Thursday, July 31, 2008

Coming Home


Home has been a loaded word for me through our many moves. I have come to terms with calling many places home instead of home meaning one location. Yet, as my plane circled the city of Sydney preparing to land three days ago, I found myself crying with the relief of coming home. Even though my parents have spent twice as many years in Australia as I have, they still joke that I am probably the most Aussie member of our family. I grew up here. So while many of my Mennonite Mission Network colleagues prepare to enter new cultures and understand themselves in new languages, I have come home to forms of speaking and culture that are instinctive to me. I have been gone for three years, which is the longest time I have spent away from Australia since I was nine years old.

On the drive home from the airport and on our numerous walks over the last three days I have been stuck by the slight yet significant differences I see and feel from the USA. The first two weeks in a new place always help me to see the place I left and the place I am coming to with a strange kind of clarity. The smells, sounds, sights and tastes of Australia are welcome to my homesick and longing senses. The sizes, shapes and colors of the cars and houses have differences that are hard for me to verbalize and yet they comfort me. I have to stop every once in a while and breathe deeply; flowers, gum trees, the ocean: the smells of home. I find myself giggling or calling out in joy every so often. The dusty grey-green of plants and trees along with the Aussie brands and labels in the cupboard, fill me with a girlish glee and whisper “home”. My eyes are filled with the sights of familiar little shops: bread, fish and chips, flowers, and surf boards. The ocean, so close to my parents’ house that I can feel the pounding of the waves as I lay in bed at night, stretches out with crystal blue vastness. The accents and languages I hear along side the tastes of kebabs, Jatz Biscuits for morning tea, Cadbury’s drinking chocolate, and leatherwood honey; I’m slightly overwhelmed with home.

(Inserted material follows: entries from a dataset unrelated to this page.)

(** The fields of [server.MayaConfig] that [cmd/up.go] does not name. *)
Context {Rest : Type}.

(** [server.MayaConfig]: the fields [cmd/up.go] reads or writes, and the
    others. *)
Record MayaConfig := mkMayaConfig {
  Region : string;
  Datacenter : string;
  DataDir : string;
  LogLevel : string;
  BindAddr : string;
  EnableSyslog : bool;
  SyslogFacility : string;
  LeaveOnInt : bool;
  LeaveOnTerm : bool;
  Files : list string;
  Revision : string;
  Version : string;
  VersionPrerelease : string;
  Other : Rest
}.

(** [m.LogLevel = l] *)
Definition withLogLevel (l : string) (m : MayaConfig) : MayaConfig :=
  {| Region := Region m; Datacenter := Datacenter m; DataDir := DataDir m;
     LogLevel := l; BindAddr := BindAddr m; EnableSyslog := EnableSyslog m;
     SyslogFacility := SyslogFacility m; LeaveOnInt := LeaveOnInt m;
     LeaveOnTerm := LeaveOnTerm m; Files := Files m; Revision := Revision m;
     Version := Version m; VersionPrerelease := VersionPrerelease m;
     Other := Other m |}.
(** C5.  The three cases of the manifest path.  A path that names an
    existing manifest loads it; a path that names no file takes the
    recompute branch; but with the option not given ([None], the
    declared default) [os.path.exists] raises [TypeError] and the script
    stops before either branch. *)
Theorem uid_json_path_cases (s e n : Z) (skip : bool) (env : Env) :
  let args path :=
    {| start_i := s; end_i := e; n_objects := n;
       skip_completed := skip; uid_json_path := path |} in
  (forall p uids, manifests env !! p = Some uids ->
     choose_uids seed randbelow (args (Some p)) env = Ok (Loaded, uids))
  /\ (forall p, manifests env !! p = None ->
        choose_uids seed randbelow (args (Some p)) env =
        Ok (Recomputed, recompute seed randbelow (args (Some p)) env))
  /\ (exists exc,
        exn_cls exc = TypeError
        /\ choose_uids seed randbelow (args None) env = Raise exc
        /\ main seed randbelow (args None) env = Raise exc).
Proof.
  intros args. split; [|split].
  - intros p uids H. unfold choose_uids, path_exists, json_load. cbn.
    rewrite H. rewrite bool_decide_true by eauto. done.
  - intros p H. unfold choose_uids, path_exists. cbn.
    rewrite H. rewrite bool_decide_false; [done|].
    by intros [? ?].
  - eexists. split; [|split]; [|reflexivity..]. reflexivity.
Qed.

End Claims.
Definition VALUES_MESSAGE : string := "
<b>А теперь о наших ценностях:</b>

✨ <b>Осознанность</b> — понимание себя, своих состояний и причин происходящего.

💎 <b>Честность с собой</b> — способность встречаться с истинными мотивами, страхами и желаниями.

🔮 <b>Целостность</b> — внимание ко всем аспектам человека: ментальному, энергетическому, эмоциональному и физическому.

💪 <b>Ответственность</b> — способность быть автором своей жизни и действий.

📈 <b>Развитие</b> — постоянный рост, исследование, обучение, поиски новых смыслов и готовность двигаться к новому.

💚 <b>Забота</b> — уважение к пути каждого человека, поддержка, экологичность. Комьюнити.

🌊 <b>Глубина</b> — ориентация на внутренние трансформации, а не поверхностные изменения.

⚡ <b>Скорость и Безопасность</b> — создание и использование инструментов, которые позволяют быстро получить результат.

🎯 <b>Доступность</b> — по деньгам, пониманию материала и подаче информации.
".

Definition GOAL_MESSAGE : string := "
<b>Наша цель</b>

Научить применять психологические и энергетические инструменты для улучшения жизни и достижения новых результатов, через исследование и исцеление своих граней.
".

Definition COMPLETION_MESSAGE : string := "
🎉 <b>Спасибо, что рассказал о себе!</b>

Рады, что ты с нами!!! 💜

Твои данные успешно сохранены. Если будут вопросы — пиши администратору.
".

Definition NO_QUESTIONS_MESSAGE : string :=
  "Вопросов пока нет. Обратитесь к администратору.".

Definition SEND_PHOTO_MESSAGE : string :=
  "📷 Пожалуйста, отправьте фото, а не текст.".

Definition process_team_member (now : Z) (callback : CallbackQuery)
    : Handler unit :=
  send CallbackAnswer ;;
  let is_team_member := String.eqb (data callback) "team_yes" in
  _ <- call (update_user now (cb_from_user_id callback)
               [("is_team_member", VBool is_team_member)]) ;;
  if is_team_member then
    send (EditText "На какой позиции ты работаешь в школе <b>«Новые грани»</b>?") ;;
    set_state asking_position
  else
    send (EditText "Спасибо за интерес! Этот бот предназначен для членов команды. Если хочешь присоединиться к нам, напиши /start когда будешь готов.") ;;
    clear.

Definition send_question (question : Question) : Handler unit :=
  let question_text := q_text question in
  let question_type := q_question_type question in
  let with_keyboard :=
    String.eqb question_type "choice" && PyStr.truthy (q_choices question) in
  let keyboard := get_choices_keyboard (PyStr.fmt (q_choices question)) in
  let plain :=
    if with_keyboard then send (Answer question_text (Some keyboard))
    else if String.eqb question_type "info" then send (Answer question_text None)
    else send (Answer question_text None) in
  if PyStr.truthy (q_image question) then
    let image_path := "/app/media/" ++ PyStr.fmt (q_image question) in
    found <- path_exists image_path ;;
    if found then
      if with_keyboard
      then send (AnswerPhoto image_path question_text (Some keyboard))
      else send (AnswerPhoto image_path question_text None)
    else plain
  else plain.

Definition valid_fields : list string :=
  [ "full_name"; "address"; "phone"; "email";
    "passport_main"; "passport_registration"; "snils"; "inn";
    "marital_status"; "children"; "emergency_contact"; "additional_info" ].

Definition save_to_application (now : Z) (user_id : Z)
    (field_name : option string) (value : option string) : Handler unit :=
  match field_name with
  | None | Some EmptyString => ret tt
  | Some name =>
      if existsb (String.eqb name) valid_fields then
        _ <- call (update_application now user_id [(name, value_of_str value)]) ;;
        ret tt
      else ret tt
  end.

Definition field_is (q : Question) (name : string) : bool :=
  match q_field_name q with
  | Some f => String.eqb f name
  | None => false
  end.

(** [from_user] is the keyword argument [from_user_id]; [None] and [0]
    fall back to the sender of [message]. *)
Definition move_to_next_question (now : Z) (message : Message)
    (current_question : Question) (from_user : option Z) : Handler unit :=
  let user_id := match from_user with
                 | Some i => if i =? 0 then from_user_id message else i
                 | None => from_user_id message
                 end in
  let current_order := q_order current_question in
  next_question <- call (get_next_question current_order) ;;
  match next_question with
  | Some next =>
      (if field_is current_question "full_name"
       then send (Answer GOAL_MESSAGE None) else ret tt) ;;
      (if field_is next "snils"
       then send (Answer VALUES_MESSAGE None) else ret tt) ;;
      call (set_current_question now user_id (Some (q_id next))) ;;
      update_data (fun d => mkStateData (position d) (Some (q_id next))
                              (Some (q_order next))) ;;
      send_question next
  | None =>
      _ <- call (update_user now user_id
                   [("is_registration_complete", VBool true);
                    ("current_question_id", VNull)]) ;;
      user <- call (get_user user_id) ;;
      match user with
      | Some u => _ <- call (complete_application now (u_id u)) ;; ret tt
      | None => ret tt
      end ;;
      send (Answer COMPLETION_MESSAGE None) ;;
      clear
  end.
(** * SortedSet: a sorted, duplicate-free collection (sorted_set.py)

    Shallow embedding of the Python class [SortedSet(Sequence, Set)] and of
    the standard-library pieces it is built on: [set], [sorted],
    [bisect.bisect_left], list indexing and slicing, and the mixin methods
    that [collections.abc.Set] contributes to the class ([<=], [<], [>=],
    [>], [&], [|], [-], [^], [isdisjoint]).

    Exceptions are modelled by an error monad; the element type is any type
    with Python's [==] and [<] forming a strict total order. *)

From Stdlib Require Import List ZArith Bool Arith Lia Permutation Sorted.
From Stdlib Require String DecimalString.
Import String.StringSyntax.
Delimit Scope string_scope with string.
From Equations Require Import Equations.
Import ListNotations.

(** ** Elements: a total order given by [<] and [==] *)

Class PyOrd (T : Type) : Type := {
  py_eq : T -> T -> bool;
  py_lt : T -> T -> bool;
  py_eq_spec : forall x y, py_eq x y = true <-> x = y;
  py_lt_irrefl : forall x, py_lt x x = false;
  py_lt_trans : forall x y z,
    py_lt x y = true -> py_lt y z = true -> py_lt x z = true;
  py_lt_total : forall x y,
    py_lt x y = false -> py_lt y x = false -> x = y
}.

(** Python's unbounded [int]. *)
#[export] Program Instance Z_PyOrd : PyOrd Z := {
  py_eq := Z.eqb;
  py_lt := Z.ltb
}.
Next Obligation. apply Z.eqb_eq. Qed.
Next Obligation. apply Z.ltb_irrefl. Qed.
Next Obligation. rewrite Z.ltb_lt in *. lia. Qed.
Next Obligation. rewrite Z.ltb_ge in *. lia. Qed.

(** ** Exceptions *)

Inductive exn : Type :=
| ValueError
| IndexError
| AssertionError
| AttributeError
| TypeError.

Inductive result (A : Type) : Type :=
| Ok (a : A)
| Raise (e : exn).

Arguments Ok {A} a.
Arguments Raise {A} e.

Definition bind {A B : Type} (r : result A) (k : A -> result B) : result B :=
  match r with
  | Ok a => k a
  | Raise e => Raise e
  end.

Notation "x <- c ;; k" := (bind c (fun x => k))
  (at level 61, c at next level, right associativity).

(** A comparison method answers with a boolean or with [NotImplemented]. *)
Inductive cmp : Type :=
| NotImplemented
| CBool (b : bool).

(** The index argument of [__getitem__]: an integer or a slice object. *)
Record slice : Type := Slice {
  start : option Z;
  stop : option Z;
  step : option Z
}.

Inductive subscript : Type :=
| IInt (i : Z)
| ISlice (sl : slice).

Section SortedSet.

Context {T : Type} {ord : PyOrd T}.

(** ** Built-ins used by the class *)

(** [set(items)]: the elements are added one by one, an element equal to one
    already present is dropped.  (The iteration order of a real [set] is
    unspecified; [sorted_set_order_irrelevant] below shows that the constructor
    does not depend on it.) *)
Fixpoint set_add (x : T) (s : list T) : list T :=
  match s with
  | [] => [x]
  | y :: s' => if py_eq x y then s else y :: set_add x s'
  end.

Definition py_set (items : list T) : list T :=
  fold_left (fun s x => set_add x s) items [].

(** [sorted(xs)]: a stable sort that compares with [<] only. *)
Fixpoint insort (x : T) (l : list T) : list T :=
  match l with
  | [] => [x]
  | y :: l' => if py_lt y x then y :: insort x l' else x :: l
  end.

Fixpoint sorted (xs : list T) : list T :=
  match xs with
  | [] => []
  | x :: xs' => insort x (sorted xs')
  end.

(** [a[i]] on a list, [i] an integer: negative indices count from the end. *)
Definition list_getitem (a : list T) (i : Z) : result T :=
  let n := Z.of_nat (length a) in
  let j := if (i <? 0)%Z then (i + n)%Z else i in
  if ((j <? 0) || (n <=? j))%Z then Raise IndexError
  else match nth_error a (Z.to_nat j) with
       | Some x => Ok x
       | None => Raise IndexError
       end.

(** [slice.indices(length)]: the bounds of a slice resolved against a length. *)
Definition slice_indices (sl : slice) (length : Z) : result (Z * Z * Z) :=
  let stp := match step sl with None => 1%Z | Some s => s end in
  if (stp =? 0)%Z then Raise ValueError
  else
    let lower := if (stp <? 0)%Z then (-1)%Z else 0%Z in
    let upper := if (stp <? 0)%Z then (length - 1)%Z else length in
    let adjust (b : Z) :=
      if (b <? 0)%Z then Z.max (b + length) lower else Z.min b upper in
    let sta := match start sl with
               | None => if (stp <? 0)%Z then upper else lower
               | Some b => adjust b
               end in
    let sto := match stop sl with
               | None => if (stp <? 0)%Z then lower else upper
               | Some b => adjust b
               end in
    Ok (sta, sto, stp).

(** Number of positions a resolved slice visits. *)
Definition slice_length (sta sto stp : Z) : nat :=
  if (stp <? 0)%Z
  then (if (sto <? sta)%Z then Z.to_nat ((sta - sto - 1) / (- stp) + 1) else 0)
  else (if (sta <? sto)%Z then Z.to_nat ((sto - sta - 1) / stp + 1) else 0).

(** [a[start:stop:step]] on a list: a new list. *)
Definition list_getslice (a : list T) (sl : slice) : result (list T) :=
  r <- slice_indices sl (Z.of_nat (length a)) ;;
  let '(sta, sto, stp) := r in
  Ok (flat_map
        (fun k => match nth_error a (Z.to_nat (sta + Z.of_nat k * stp)) with
                  | Some x => [x]
                  | None => []
                  end)
        (seq 0 (slice_length sta sto stp))).

(** [a == b] on lists: same length and equal elements, position by position. *)
Fixpoint list_eq (a b : list T) : bool :=
  match a, b with
  | [], [] => true
  | x :: a', y :: b' => py_eq x y && list_eq a' b'
  | _, _ => false
  end.

(** [bisect.bisect_left(a, x)]:
<<
    lo, hi = 0, len(a)
    while lo < hi:
        mid = (lo + hi) // 2
        if a[mid] < x: lo = mid + 1
        else: hi = mid
    return lo
>> *)
Equations? bisect_loop (a : list T) (x : T) (lo hi : nat) : result nat
  by wf (hi - lo) lt :=
bisect_loop a x lo hi with lt_dec lo hi := {
  | right _ := Ok lo
  | left _ with list_getitem a (Z.of_nat ((lo + hi) / 2)) := {
    | Raise e := Raise e
    | Ok y with py_lt y x := {
      | true := bisect_loop a x (S ((lo + hi) / 2)) hi
      | false := bisect_loop a x lo ((lo + hi) / 2) } } }.
Proof.
  all: change (fst (Nat.divmod (lo + hi) 1 0 1)) with ((lo + hi) / 2);
    pose proof (Nat.div_mod_eq (lo + hi) 2);
    pose proof (Nat.mod_upper_bound (lo + hi) 2); lia.
Qed.

Definition bisect_left (a : list T) (x : T) : result nat :=
  bisect_loop a x 0 (length a).

(** ** The class *)

Record SortedSet : Type := mkSortedSet { _items : list T }.

(** Values an operand can be. *)
Inductive pyval : Type :=
| VNone
| VInt (n : Z)
| VList (l : list T)
| VSortedSet (s : SortedSet).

What will this life hold for me? I am so full of hope and expectation. I am a young woman coming back as an adult to the culture of my childhood. Rooms of my heart that are normally closed to each other are open as I bridge these two cultures I hold so dear. I am at a crossing point, a portal, between my two worlds and cultures. Between being a child and an adult; between being at home and a foreigner in the same place.

Wednesday, July 9, 2008

Transitions, trusting and goodbyes

I woke this morning to the sound of little feet running on the floor above me. As I rolled over rubbing my eyes and trying to decipher what time it was from the amount of light coming in my basement window, I heard little voices above me “Auntie Riah”. Slowly, I stumbled up the stairs to be greeted by the smiling faces of my nephew and niece.

The two months between finishing school and leaving for Australia have given me a chance to spend a little time with my family here in the USA. Because I am continuing to raise support for my fast approaching assignment in Australia and not working, I need to lean on the support of family and friends. I have slept in 15 different beds since I moved out of my house at the end of May. Friends and family alike have opened their doors and homes to me and have been patient with me as I bumble through this time of transition.

I’m not used to asking for help. My Mennonite upbringing taught me to use little and to be generous, but in these last months I have had to rely on others generosity and to ask for money for now and for the 3 years to come. This is hard. I like to be independent and I have learned to associate wise judgment with financial stability. Yet I find myself in a place of following where I feel God calling me and this means financial instability. Is following God wise? Will I be cared for? I am asking hard questions of myself and other and having to trust in new ways while making myself vulnerable.

I am into the last leg on my journey this summer. I have a week and a half with family and a week of orientation and training before I fly away to Australia. Transitions and moving have been one of the most reliable things in my life over the years and so I keep thinking I will get better at them. But even when I know some of what I should expect from transitions and what I need to do to make them easier, they are still draining and emotionally charged.

In this time of instability I have the chance to spend a few days and hours with my family. Wanting to know my extended family better and to understand my roots was a major factor in my decision to come back to the USA to study. Most of the time I have had off over the last three years has seen me tucked in a car making the nine hour trip from Indiana to Pennsylvania to be with family. We all have gotten used to seeing each other on a semi-regular basis as I pop in and out. So, even though I have been telling my family about my assignment in Australia for months, many of them were shocked as I hugged them goodbye saying that I would be back in 3 years.

As I look at my aging Grandparents and my young nieces and nephew, I wonder what 3 years will look like in their lives. Here are young and old people that I love and who will be on the other side of the world from me. Three years in my life seems like a good commitment and not that long, but for grandparents and growing children, 3 years can make a world of difference.

So as I enjoy my time of lounging around and reading novels, I am also reflecting on where I am going and why. I have felt and continue to feel a strong call from God to go back to Australia. I wonder why God is calling me away from family and into times that feel uncertain. Yet as I look to the Bible I see others who were called to leave family and stability, to uproot and follow God’s call. Maybe I am in good company. I am not sure what the next months and days hold but I am trying to trust in the one who knows all and who is guiding my steps.